::: Information provided

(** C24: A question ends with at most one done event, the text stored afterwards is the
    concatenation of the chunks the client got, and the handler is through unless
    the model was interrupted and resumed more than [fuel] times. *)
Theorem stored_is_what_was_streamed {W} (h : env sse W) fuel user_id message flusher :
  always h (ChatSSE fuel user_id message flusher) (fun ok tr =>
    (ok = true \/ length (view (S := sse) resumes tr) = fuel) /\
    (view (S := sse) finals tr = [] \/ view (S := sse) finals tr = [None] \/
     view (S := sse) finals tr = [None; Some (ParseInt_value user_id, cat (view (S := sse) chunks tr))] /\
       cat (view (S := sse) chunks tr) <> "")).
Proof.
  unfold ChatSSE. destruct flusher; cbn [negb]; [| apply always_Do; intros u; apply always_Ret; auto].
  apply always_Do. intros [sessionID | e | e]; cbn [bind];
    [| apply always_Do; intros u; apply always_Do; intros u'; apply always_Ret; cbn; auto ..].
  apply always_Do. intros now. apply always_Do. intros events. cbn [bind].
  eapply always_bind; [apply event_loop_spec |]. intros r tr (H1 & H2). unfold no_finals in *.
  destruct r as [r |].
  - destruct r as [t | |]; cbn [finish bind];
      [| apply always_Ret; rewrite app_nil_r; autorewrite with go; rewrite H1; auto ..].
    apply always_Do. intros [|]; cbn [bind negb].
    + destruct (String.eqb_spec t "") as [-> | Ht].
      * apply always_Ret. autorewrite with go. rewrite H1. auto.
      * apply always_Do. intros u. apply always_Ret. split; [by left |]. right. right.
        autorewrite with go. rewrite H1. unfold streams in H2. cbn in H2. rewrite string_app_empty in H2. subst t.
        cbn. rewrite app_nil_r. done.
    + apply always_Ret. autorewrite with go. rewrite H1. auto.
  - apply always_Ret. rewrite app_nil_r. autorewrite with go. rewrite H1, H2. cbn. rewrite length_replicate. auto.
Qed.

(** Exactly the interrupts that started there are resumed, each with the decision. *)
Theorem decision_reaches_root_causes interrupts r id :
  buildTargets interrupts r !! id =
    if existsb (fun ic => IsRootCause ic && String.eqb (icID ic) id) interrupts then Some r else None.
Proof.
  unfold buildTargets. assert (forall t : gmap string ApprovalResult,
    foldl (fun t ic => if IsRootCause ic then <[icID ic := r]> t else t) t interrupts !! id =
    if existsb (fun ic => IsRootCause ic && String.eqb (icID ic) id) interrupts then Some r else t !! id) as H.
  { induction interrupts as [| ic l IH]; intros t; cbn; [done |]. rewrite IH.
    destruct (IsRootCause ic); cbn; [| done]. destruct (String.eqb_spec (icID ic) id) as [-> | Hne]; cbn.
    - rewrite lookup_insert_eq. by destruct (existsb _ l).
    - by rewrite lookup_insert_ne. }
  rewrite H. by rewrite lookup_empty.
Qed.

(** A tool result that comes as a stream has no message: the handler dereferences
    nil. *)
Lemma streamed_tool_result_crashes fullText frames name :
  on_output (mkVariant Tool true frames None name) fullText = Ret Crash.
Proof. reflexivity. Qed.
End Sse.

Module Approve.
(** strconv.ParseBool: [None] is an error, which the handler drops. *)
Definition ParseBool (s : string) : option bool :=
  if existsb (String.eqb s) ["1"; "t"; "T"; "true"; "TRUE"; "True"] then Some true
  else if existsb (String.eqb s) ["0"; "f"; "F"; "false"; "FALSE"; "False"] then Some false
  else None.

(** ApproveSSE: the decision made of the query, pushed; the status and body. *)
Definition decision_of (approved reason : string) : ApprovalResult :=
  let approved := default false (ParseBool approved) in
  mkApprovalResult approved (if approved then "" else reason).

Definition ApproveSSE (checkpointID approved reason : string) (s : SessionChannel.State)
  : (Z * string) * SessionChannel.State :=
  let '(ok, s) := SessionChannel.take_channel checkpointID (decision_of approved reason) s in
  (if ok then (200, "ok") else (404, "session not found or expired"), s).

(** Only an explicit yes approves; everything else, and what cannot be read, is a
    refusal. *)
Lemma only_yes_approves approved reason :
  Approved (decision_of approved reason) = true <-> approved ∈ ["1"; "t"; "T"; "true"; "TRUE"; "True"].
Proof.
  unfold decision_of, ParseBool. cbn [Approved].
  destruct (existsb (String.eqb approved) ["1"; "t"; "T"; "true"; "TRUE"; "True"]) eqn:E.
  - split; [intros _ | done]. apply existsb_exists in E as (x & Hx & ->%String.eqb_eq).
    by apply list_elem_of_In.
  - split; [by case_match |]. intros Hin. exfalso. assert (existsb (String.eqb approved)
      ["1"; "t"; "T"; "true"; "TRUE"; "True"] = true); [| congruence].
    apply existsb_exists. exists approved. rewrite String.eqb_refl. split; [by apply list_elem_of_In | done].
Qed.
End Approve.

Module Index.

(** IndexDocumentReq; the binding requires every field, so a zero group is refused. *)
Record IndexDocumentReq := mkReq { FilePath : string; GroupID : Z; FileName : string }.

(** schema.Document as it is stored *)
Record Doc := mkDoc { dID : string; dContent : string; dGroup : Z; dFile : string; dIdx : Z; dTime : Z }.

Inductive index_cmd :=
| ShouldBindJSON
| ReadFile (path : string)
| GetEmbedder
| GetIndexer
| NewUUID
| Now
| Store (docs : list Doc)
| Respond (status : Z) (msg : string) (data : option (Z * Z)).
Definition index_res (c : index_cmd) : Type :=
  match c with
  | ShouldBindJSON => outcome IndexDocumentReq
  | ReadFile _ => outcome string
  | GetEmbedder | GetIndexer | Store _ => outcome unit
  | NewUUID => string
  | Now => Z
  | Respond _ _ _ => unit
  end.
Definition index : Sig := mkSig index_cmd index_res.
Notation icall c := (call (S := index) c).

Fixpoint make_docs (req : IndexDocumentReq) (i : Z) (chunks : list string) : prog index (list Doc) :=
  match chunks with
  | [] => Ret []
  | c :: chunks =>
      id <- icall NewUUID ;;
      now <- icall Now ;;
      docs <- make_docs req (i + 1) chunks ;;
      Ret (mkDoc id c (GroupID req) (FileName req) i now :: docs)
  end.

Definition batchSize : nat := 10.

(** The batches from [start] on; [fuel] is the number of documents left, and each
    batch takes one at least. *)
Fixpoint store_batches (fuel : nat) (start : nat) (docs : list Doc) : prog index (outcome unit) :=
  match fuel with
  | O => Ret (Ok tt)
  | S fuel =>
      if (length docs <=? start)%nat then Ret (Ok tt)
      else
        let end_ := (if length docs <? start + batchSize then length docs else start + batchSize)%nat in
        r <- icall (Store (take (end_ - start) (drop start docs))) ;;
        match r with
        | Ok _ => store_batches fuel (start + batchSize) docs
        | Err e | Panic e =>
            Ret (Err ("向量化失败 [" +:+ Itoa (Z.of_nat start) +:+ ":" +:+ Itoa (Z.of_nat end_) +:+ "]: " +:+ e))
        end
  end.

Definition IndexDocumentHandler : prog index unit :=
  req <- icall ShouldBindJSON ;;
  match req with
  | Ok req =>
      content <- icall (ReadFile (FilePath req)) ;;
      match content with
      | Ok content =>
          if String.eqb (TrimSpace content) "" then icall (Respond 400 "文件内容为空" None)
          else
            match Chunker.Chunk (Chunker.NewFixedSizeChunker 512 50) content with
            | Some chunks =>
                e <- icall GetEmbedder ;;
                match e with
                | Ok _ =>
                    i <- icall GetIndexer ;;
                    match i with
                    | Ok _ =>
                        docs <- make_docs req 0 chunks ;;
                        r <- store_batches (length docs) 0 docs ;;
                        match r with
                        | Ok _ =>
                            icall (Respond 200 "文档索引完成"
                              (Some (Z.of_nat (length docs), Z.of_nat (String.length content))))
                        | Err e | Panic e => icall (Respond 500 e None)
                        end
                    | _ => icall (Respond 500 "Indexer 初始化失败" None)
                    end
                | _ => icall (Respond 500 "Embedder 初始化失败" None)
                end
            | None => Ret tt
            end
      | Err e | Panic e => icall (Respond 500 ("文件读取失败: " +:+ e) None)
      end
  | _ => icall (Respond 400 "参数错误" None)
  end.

::::::

#### Problem description:
Scan the data for the string "ReadFile" and copy each line in which it occurs.

#### Expected output:
| ReadFile (path : string)
  | ReadFile _ => outcome string
      content <- icall (ReadFile (FilePath req)) ;;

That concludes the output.